Il grande ex rivela al Corriere: "Che incubo la popolarità dopo il Tour, dopo le vittorie non riuscivo a lasciarmi andare"
3 maggio - 09:25 - MILANO
“Se non volevi, non ti dopavi”. In una intervista al Corriere della Sera Vincenzo Nibali ha ripercorso la sua carriera, dagli inizi in Sicilia: “Ero un bambino che combinava danni e attirava guai come un parafulmine”. Alla passione per la bicicletta che gli ha fatto prendere un’altra strada: “Ho cominciato a 12 anni, con mio padre e i suoi amici cicloturisti. Sempre in salita, che da Messina si esce solo scalando”. Del compagno di scuola che aveva la pistola dello zaino, del pizzo pagato dai genitori che avevano una cartoleria.

dalla sicilia
—
Vincitore di tutti e tre i grandi Giri, di due classiche monumento e di una cinquantina di altre gare importanti, Nibali svela come è cominciato tutto: “A quindici anni vinsi una corsa a Siena e decisi di non tornare più a casa”, di come le parole dei genitori lo hanno sempre indirizzato: “Vai in casa d’altri, comportati come si deve.
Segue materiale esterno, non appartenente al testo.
(* ===== verification/KvCheck.v ===== *)
(** * Checking the history of a key/value test

    Models the rest of [src/src/kvtest1/porcupine.go] (what [checkPorcupine] does
    with the checker's answer) and the concurrent clients of
    [src/src/kvtest1/kvtest.go], and shows that the whole check accepts what a
    correct server does.  The checker itself is the porcupine package: it is an
    argument, with its documentation as the class [Porcupine].  The server that
    the clients talk to is an argument too, with the contract that the comments
    of [src/src/kvsrv1/server.go] and [client.go] give as the class
    [KvContract]. *)

From S2P Require Import Prelude LabRpc Group Groups Clnts Models KvTest Annotation Config.

Module KvCheck.
Import Models.

Set Default Proof Using "Type".

(** ** Linearizability *)

(** [a] returned before [b] was called. *)
Definition precedes (a b : Operation) : Prop := (Return_ a < Call b)%Z.

Definition answers (l : list Operation) : list (KvInput * KvOutput) :=
  (fun o => (Input o, Output o)) <$> l.

(** An order of the operations that respects real time and that the sequential
    object accepts. *)
Definition linearization (h l : list Operation) : Prop :=
  l ≡ₚ h /\
  (forall i j a b, l !! i = Some a -> l !! j = Some b -> precedes a b -> i < j) /\
  is_Some (run Init (answers l)).

(** Every part of the history, as [KvModel.Partition] splits it, has one. *)
Definition Linearizable (h : list Operation) : Prop :=
  exists order, order ≡ₚ (map_to_list (byKey h)).*1 /\
    Forall (fun part => exists l, linearization part l) (Partition order h).

(** ** The server's contract *)

(** The documented behaviour of the key/value server, on what it stores: [Get]
    answers the value and version, or [ErrNoKey]; [Put] with the key's version
    installs the value under the next one, a missing key has version 0; any
    other version is refused, with [ErrNoKey] when there is no such key. *)
Definition docGet (m : gmap string (string * Z)) (k : string) : string * Z * string :=
  match m !! k with Some (v, n) => (v, n, OK) | None => ("", 0%Z, ErrNoKey) end.
Definition docPut (m : gmap string (string * Z)) (k v : string) (n : Z) : string * gmap string (string * Z) :=
  match m !! k with
  | Some (_, cur) =>
      if decide (cur = n) then (OK, <[k := (v, uwrap64 (cur + 1))]> m) else (ErrVersion, m)
  | None => if decide (n = 0)%Z then (OK, <[k := (v, 1%Z)]> m) else (ErrNoKey, m)
  end.

Class KvContract {S : Type} (srvGet : string -> S -> (string * Z * string) * S)
    (srvPut : string -> string -> Z -> S -> string * S) (view : S -> gmap string (string * Z)) := {
  contract_get k s : (srvGet k s).1 = docGet (view s) k /\ view (srvGet k s).2 = view s;
  contract_put k v n s :
    ((srvPut k v n s).1, view (srvPut k v n s).2) = docPut (view s) k v n
}.

(** ** Concurrent clients *)

Section Clients.
Context {S : Type} (srvGet : string -> S -> (string * Z * string) * S)
  (srvPut : string -> string -> Z -> S -> string * S) (view : S -> gmap string (string * Z)).
Context `{!KvContract srvGet srvPut view}.

(** What a client has called and not returned from: the input, the clock when it
    was called and, once the call has taken effect, its output. *)
Record sys := {
  srv : S;
  now : Z;
  pend : gmap Z (KvInput * Z * option KvOutput);
  log : KvTest.OpLog
}.

Definition getInput (k : string) : KvInput :=
  {| in_Op := 0; in_Key := k; in_Value := ""; in_Version := 0 |}.
Definition putInput (k v : string) (n : Z) : KvInput :=
  {| in_Op := 1; in_Key := k; in_Value := v; in_Version := n |}.
Definition getOutput (r : string * Z * string) : KvOutput :=
  {| out_Value := r.1.1; out_Version := r.1.2; out_Err := r.2 |}.
Definition putOutput (err : string) : KvOutput :=
  {| out_Value := ""; out_Version := 0; out_Err := err |}.

(** A put that the server did or refused for its version may be reported as
    [ErrMaybe], when an answer was lost. *)
Definition reported (err err' : string) : Prop :=
  err' = err \/ (err' = ErrMaybe /\ (err = OK \/ err = ErrVersion)).

(** The steps of the clients' [Get] and [Put]: read the clock and call the
    clerk; the call takes effect at the server; read the clock and log the
    operation under the number [id] that the caller gave.  The clock does not
    go back.  The last reading and the append are one step, since the order of
    the log does not matter to the checker; the count of operations is in
    [KvTest]. *)
Inductive step (s : sys) : sys -> Prop :=
| st_tick t :
    (now s <= t)%Z -> step s {| srv := srv s; now := t; pend := pend s; log := log s |}
| st_get cli k :
    pend s !! cli = None ->
    step s {| srv := srv s; now := now s; pend := <[cli := (getInput k, now s, None)]> (pend s);
              log := log s |}
| st_put cli k v n :
    pend s !! cli = None -> (0 <= n < 2 ^ 64)%Z ->
    step s {| srv := srv s; now := now s; pend := <[cli := (putInput k v n, now s, None)]> (pend s);
              log := log s |}
| st_serve_get cli k t :
    pend s !! cli = Some (getInput k, t, None) ->
    step s {| srv := (srvGet k (srv s)).2; now := now s;
              pend := <[cli := (getInput k, t, Some (getOutput (srvGet k (srv s)).1))]> (pend s);
              log := log s |}
| st_serve_put cli k v n t err :
    pend s !! cli = Some (putInput k v n, t, None) -> reported (srvPut k v n (srv s)).1 err ->
    step s {| srv := (srvPut k v n (srv s)).2; now := now s;
              pend := <[cli := (putInput k v n, t, Some (putOutput err))]> (pend s); log := log s |}
| st_return cli id inp t out :
    pend s !! cli = Some (inp, t, Some out) ->
    step s {| srv := srv s; now := now s; pend := delete cli (pend s);
              log := KvTest.OpLog_Append {| Input := inp; Output := out; Call := t; Return_ := now s;
                                            ClientId := id |} (log s) |}.

Definition fresh_start (s : sys) : Prop := view (srv s) = ∅ /\ pend s = ∅ /\ log s = [].

(** A put answered [ErrNoKey], which [KvModel.Step] does not accept. *)
Definition noKeyPut (io : KvInput * KvOutput) : Prop := in_Op io.1 = 1%Z /\ out_Err io.2 = ErrNoKey.
#[local] Instance noKeyPut_dec io : Decision (noKeyPut io).
Proof. unfold noKeyPut. apply _. Defined.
Se ti impongono scelte sbagliate torna e troverai sempre noi e un lavoro. Una frase decisiva”. Le scelte a cui si riferivano erano sulle scorciatoie: “Al doping, se ne parlava tanto in quegli anni. Quella frase mi ha aiutato a capire il percorso giusto”. Ha perso la Liegi-Batogne-Liegi da un kazako (Iglinskij) poi radiato per doping: “Non mi sono mai posto la domanda di quanto ho perso per colpa del doping, probabilmente tanto. Alla Vuelta me la giocai con tale spagnolo Mosquera, poi radiato. E se avesse vinto lui e non l’avessero scoperto? Andavamo alle corse come si andava in guerra, era un fatto culturale per quella generazione. Detto questo, se non volevi non ti dopavi”. Parla anche dei sospetti: “Vincevo, ero italiano e il boss della mia squadra, Vinokourov, aveva un passato ambiguo come altri manager. Sono stato pedinato, mi hanno aperto la macchina e controllato il telefono e sono sicuro che mi siano entrati anche in casa per trovare prove che non esistevano. I ciclisti erano bersagli facili. Mai nella vita mi sono dopato e soprattutto mai ho pensato di farlo. Mi hanno controllato un milione di volte, possono testare le provette tra cent’anni. A testa alta, sempre”.

la gioia contenuta
—
Nibali spiega perché le sue vittorie non sono mai state accompagnate da scene di gioia sul podio: “Consideravo vincere una cosa normale, non riuscivo mai a lasciarmi andare. Inconsciamente credo che il passaggio da ragazzino discolo a uomo maturo mi abbia cambiato dentro: sempre con il freno a mano tirato tranne che in bici. Pensavo solo alla bici e quando mi affacciavo su un mondo a me sconosciuto mi chiudevo a riccio”. Così il trionfo al Tour è diventato un incubo: “Ero travolto, schiacciato da popolarità, richieste, tifosi e giornalisti. Quando passeggiavamo con la bambina in carrozzina ci assalivano. Con mia moglie Rachele volevamo solo scappare da tutto e tutti. Poi ci siamo abituati ma è solo quando ho smesso di correre che ho cominciato davvero a vivere”.